◆ Aim of the task ◆
Instruction for the data below: set down exactly the lines from the line with "among the paths allowed. *)" to the line with "Definition without_values (c", inclusive, and no others.

[Dataset excerpts]
· · · ·
(* ===== verification/EvaluateSpec.v ===== *)
(** * EvaluateSpec: what evaluating a container gives

    The theorems about [Evaluate] and [Project]: an evaluated value is its
    expression's value, an evaluated host path is that value resolved against
    the file that wrote it and inside what that file may reach, and nothing else
    of a container changes. *)

From S2P Require Import Prelude Text Collections Values Config Regex Dockerignore Paths IncludeTrust WrittenFor Includes.
From S2P Require Import Extends Validate Evaluate Project.
From S2P Require Expressions LexicalClean.
From stdpp Require Import options.

(** ** Values stored in place *)

Lemma store_or_record_Ok {A} (written : A) r v :
  store_or_record written r = (v, []) ↔ r = Ok v.
Proof. destruct r; simpl; naive_solver. Qed.

Lemma store_option_Ok {A} (f : A → A * list value_problem) o o' :
  store_option f o = (o', []) ↔ option_Forall2 (λ x x', f x = (x', [])) o o'.
Proof.
  destruct o as [x|]; simpl.
  - destruct (f x) as [y fs] eqn:E. split.
    + intros [= <- ->]. by constructor.
    + inversion 1. simplify_eq. by rewrite E in *; simplify_eq.
  - split; [intros [= <-]; constructor|by inversion 1].
Qed.

Lemma store_list_Ok {A} (f : A → A * list value_problem) l l' :
  store_list f l = (l', []) ↔ Forall2 (λ x x', f x = (x', [])) l l'.
Proof.
  unfold store_list. revert l'. induction l as [|x l IH]; intros l'; csimpl.
  - split; [intros [= <-]; constructor|by inversion 1].
  - destruct (f x) as [y fs] eqn:E. simpl. split.
    + intros [= <- [-> Hf]%app_eq_nil]. constructor; [by rewrite E|]. apply IH. by rewrite Hf.
    + inversion 1 as [|? y' ? l'' Hy Hl]; subst. rewrite E in Hy. injection Hy as -> ->.
      apply IH in Hl. by injection Hl as <- ->.
Qed.

(** Two maps with the same keys and related values. *)
Definition map_values {A} (R : string → A → A → Prop) (m m' : gmap string A) : Prop :=
  ∀ k, option_Forall2 (R k) (m !! k) (m' !! k).

Lemma bind_nil {A B} (f : A → list B) l : l ≫= f = [] ↔ ∀ x, x ∈ l → f x = [].
Proof.
  induction l as [|x l IH]; csimpl; [split; [intros _ ? []%not_elem_of_nil|done]|].
  rewrite app_nil, IH. set_solver.
Qed.

Lemma store_map_Ok {A} (f : string → A → A * list value_problem) m m' :
  store_map f m = (m', []) ↔ map_values (λ k x x', f k x = (x', [])) m m'.
Proof.
  unfold store_map, map_values. split.
  - intros [= <- Hf] k. rewrite map_lookup_imap. destruct (m !! k) as [x|] eqn:E; simpl; [|constructor].
    constructor. assert ((f k x).2 = []) as Hx.
    { apply (proj1 (bind_nil _ _) Hf (k, x)). by apply elem_of_map_to_list. }
    by rewrite <-Hx, <-surjective_pairing.
  - intros H. f_equal.
    + apply map_eq. intros k. rewrite map_lookup_imap. specialize (H k).
      destruct (m !! k) as [x|]; simpl; inversion H as [? ? Hx|]; [by rewrite Hx|done].
    + apply bind_nil. intros [k x] Hin%elem_of_map_to_list. specialize (H k). rewrite Hin in H.
      inversion H as [? ? Hx|]. simpl. by rewrite Hx.
Qed.

Lemma map_err_Ok {A E F} (f : E → F) (r : result A E) a : map_err f r = Ok a ↔ r = Ok a.
Proof. destruct r; simpl; naive_solver. Qed.

Lemma Forall2_equiv {A B} (P Q : A → B → Prop) l l' :
  (∀ x y, P x y ↔ Q x y) → Forall2 P l l' ↔ Forall2 Q l l'.
Proof. intros H. split; intros Hl; eapply Forall2_impl; try done; naive_solver. Qed.

Lemma option_Forall2_equiv {A B} (P Q : A → B → Prop) o o' :
  (∀ x y, P x y ↔ Q x y) → option_Forall2 P o o' ↔ option_Forall2 Q o o'.
Proof. intros H. split; (destruct 1; constructor; naive_solver). Qed.

Lemma map_values_equiv {A} (P Q : string → A → A → Prop) m m' :
  (∀ k x y, P k x y ↔ Q k x y) → map_values P m m' ↔ map_values Q m m'.
Proof.
  intros H. assert (∀ k, option_Forall2 (P k) (m !! k) (m' !! k) ↔ option_Forall2 (Q k) (m !! k) (m' !! k)) as E.
  { intros k. apply option_Forall2_equiv, H. }
  unfold map_values. split; intros Hm k; apply E, Hm.
Qed.

Section spec.
Context {W : Type} {PC : PathClean} {FT : FileTree W}.
Context (w : W) (host_env : string → option string) (vars : gmap string (option string)).
Context (p : Provenance) (project_directory : string).

(** ** What a value becomes *)

Definition value_of (written value : string) : Prop :=
  Expressions.interpolate written host_env vars = Ok value.

(** A path as far as it exists is below another, links resolved. *)
Definition really_within (path root : string) : Prop :=
  ∃ real real_root, real_path_as_far_as_it_exists w path = Some real ∧
    real_path_as_far_as_it_exists w root = Some real_root ∧ path_starts_with real real_root = true.

(** A host path a container of bundle [b] may name: any, when the bundle is
    granted them; else one in its checkout or the project directory, as spelled
    and as it really is. *)
Definition allowed (b : Boundary) (path : string) : Prop :=
  t_host_paths (bu_trust (bo_bundle b)) = true ∨
  (path_starts_with path (bo_repo_dir b) = true ∨ path_starts_with path project_directory = true) ∧
  (really_within path (bo_repo_dir b) ∨ really_within path project_directory).

Lemma real_path_Ok b path real : real_path w b path = Ok real ↔ real_path_as_far_as_it_exists w path = Some real.
Proof. unfold real_path. destruct (real_path_as_far_as_it_exists w path); simpl; split; congruence. Qed.

Lemma check_path_allowed_Ok b path field u :
  check_path_allowed w b path project_directory field = Ok u → allowed b (clean path).
Proof.
  unfold check_path_allowed, allowed. destruct (t_host_paths _); [by left|]. intros H. right.
  destruct (path_starts_with (clean path) (bo_repo_dir b) || _) eqn:Hlex; simpl in H; [|done].
  apply orb_prop in Hlex. split; [done|]. apply result_bind_Ok in H as (real & Hreal & H).
  apply result_bind_Ok in H as (repo & Hrepo & H). apply real_path_Ok in Hreal, Hrepo.
  destruct (path_starts_with real repo) eqn:Hin; [left; by exists real, repo|].
  apply result_bind_Ok in H as (project & Hproject & H). apply real_path_Ok in Hproject.
  apply ensure_Ok in H. right. by exists real, project.
Qed.

(** A written host path and what it becomes: its value, or itself where the
    field is literal, resolved against the supplier's file and, in a bundle,
    among the paths allowed. *)
Definition host_path_of (literal : bool) (supplier written path : string) : Prop :=
  ∃ text, (if literal then text = written else value_of written text) ∧
    resolve_host_path w text (anchor p supplier project_directory) = Ok path ∧
    ∀ b, pv_boundaries p !! supplier = Some b →
      ∃ field, check_path_allowed w b path project_directory field = Ok tt.

Definition volume_of (supplier : string) (volume volume' : VolumeMount) : Prop :=
  match volume with
  | LocalMount m => ∃ path, volume' = LocalMount (mk_local_mount path (lv_container m) (lv_options m) (lv_compact m)) ∧
      host_path_of (negb (local_is_expression m (bool_decide (supplier ∈ pv_batect_shaped p))))
        supplier (lv_local m) path
  | _ => volume' = volume
  end.

Definition secret_of (supplier : string) (secret secret' : BuildSecret) : Prop :=
  match secret with
  | PathSecret written => ∃ path, secret' = PathSecret path ∧ host_path_of false supplier written path
  | EnvironmentSecret _ => secret' = secret
  end.

Definition agent_of (supplier : string) (agent agent' : SshAgent) : Prop :=
  sa_id agent' = sa_id agent ∧ Forall2 (host_path_of false supplier) (sa_paths agent) (sa_paths agent').

Definition identity_of (i i' : Identity) : Prop :=
  id_additional_users i' = id_additional_users i ∧ value_of (id_home i) (id_home i') ∧
  check_identity_home (id_home i') = Ok tt.

(** A container without the fields evaluation touches. *)
Definition without_values (c : Container) : Container :=
  mk_container (c_extends c) None (c_image_pull_policy c) None None None
     (c_dockerfile c) (c_build_target c) None None None (c_dependencies c) None
     (c_run_as_current_user c) (c_additional_hostnames c) (c_additional_hosts c) (c_ports c)
     (c_health_check c) (c_setup_commands c) (c_run_to_completion c) (c_external_health_check c)
     (c_reports_readiness_for c) (c_working_directory c) (c_command c) (c_entrypoint c) (c_labels c)
     (c_capabilities_to_add c) (c_capabilities_to_drop c) (c_privileged c) (c_shm_size c) (c_devices c)
     (c_enable_init_process c) (c_log_driver c) (c_log_options c) (c_stop_signal c)
     (c_stop_grace_period c) (c_ulimits c) (c_dns c) (c_dns_search c) (c_dns_options c)
     (c_network_mode c) (c_user c) (c_group c) (c_groups c) None.

(** [c'] is [c] with every value evaluated. *)
Definition evaluates_to (name : string) (c c' : Container) : Prop :=
  let s := suppliers_of p name in
  without_values c' = without_values c ∧
  (if bool_decide (s_image s ∈ pv_batect_shaped p) then c_image c' = c_image c
   else option_Forall2 value_of (c_image c) (c_image c')) ∧
  option_Forall2 (map_values (λ _, value_of)) (c_environment c) (c_environment c') ∧
  option_Forall2 (Forall2 (volume_of (s_volumes s))) (c_volumes c) (c_volumes c') ∧
  option_Forall2 (host_path_of false (s_build_directory s)) (c_build_directory c) (c_build_directory c') ∧
  c_build_directory_in_bundle c' =
    match c_build_directory c', pv_boundaries p !! s_build_directory s with
    | Some path, Some b => describe_in_checkout b path
    | _, _ => c_build_directory_in_bundle c
    end ∧
  option_Forall2 (map_values (λ _, value_of)) (c_build_args c) (c_build_args c') ∧
  option_Forall2 (map_values (λ _, secret_of (s_build_secrets s))) (c_build_secrets c) (c_build_secrets c') ∧
  option_Forall2 (Forall2 (agent_of (s_build_ssh s))) (c_build_ssh c) (c_build_ssh c') ∧
  option_Forall2 identity_of (c_identity c) (c_identity c').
· · · ·
◆ Solution for this task ◆
    among the paths allowed. *)
Definition host_path_of (literal : bool) (supplier written path : string) : Prop :=
  ∃ text, (if literal then text = written else value_of written text) ∧
    resolve_host_path w text (anchor p supplier project_directory) = Ok path ∧
    ∀ b, pv_boundaries p !! supplier = Some b →
      ∃ field, check_path_allowed w b path project_directory field = Ok tt.

Definition volume_of (supplier : string) (volume volume' : VolumeMount) : Prop :=
  match volume with
  | LocalMount m => ∃ path, volume' = LocalMount (mk_local_mount path (lv_container m) (lv_options m) (lv_compact m)) ∧
      host_path_of (negb (local_is_expression m (bool_decide (supplier ∈ pv_batect_shaped p))))
        supplier (lv_local m) path
  | _ => volume' = volume
  end.

Definition secret_of (supplier : string) (secret secret' : BuildSecret) : Prop :=
  match secret with
  | PathSecret written => ∃ path, secret' = PathSecret path ∧ host_path_of false supplier written path
  | EnvironmentSecret _ => secret' = secret
  end.

Definition agent_of (supplier : string) (agent agent' : SshAgent) : Prop :=
  sa_id agent' = sa_id agent ∧ Forall2 (host_path_of false supplier) (sa_paths agent) (sa_paths agent').

Definition identity_of (i i' : Identity) : Prop :=
  id_additional_users i' = id_additional_users i ∧ value_of (id_home i) (id_home i') ∧
  check_identity_home (id_home i') = Ok tt.

(** A container without the fields evaluation touches. *)
Definition without_values (c : Container) : Container :=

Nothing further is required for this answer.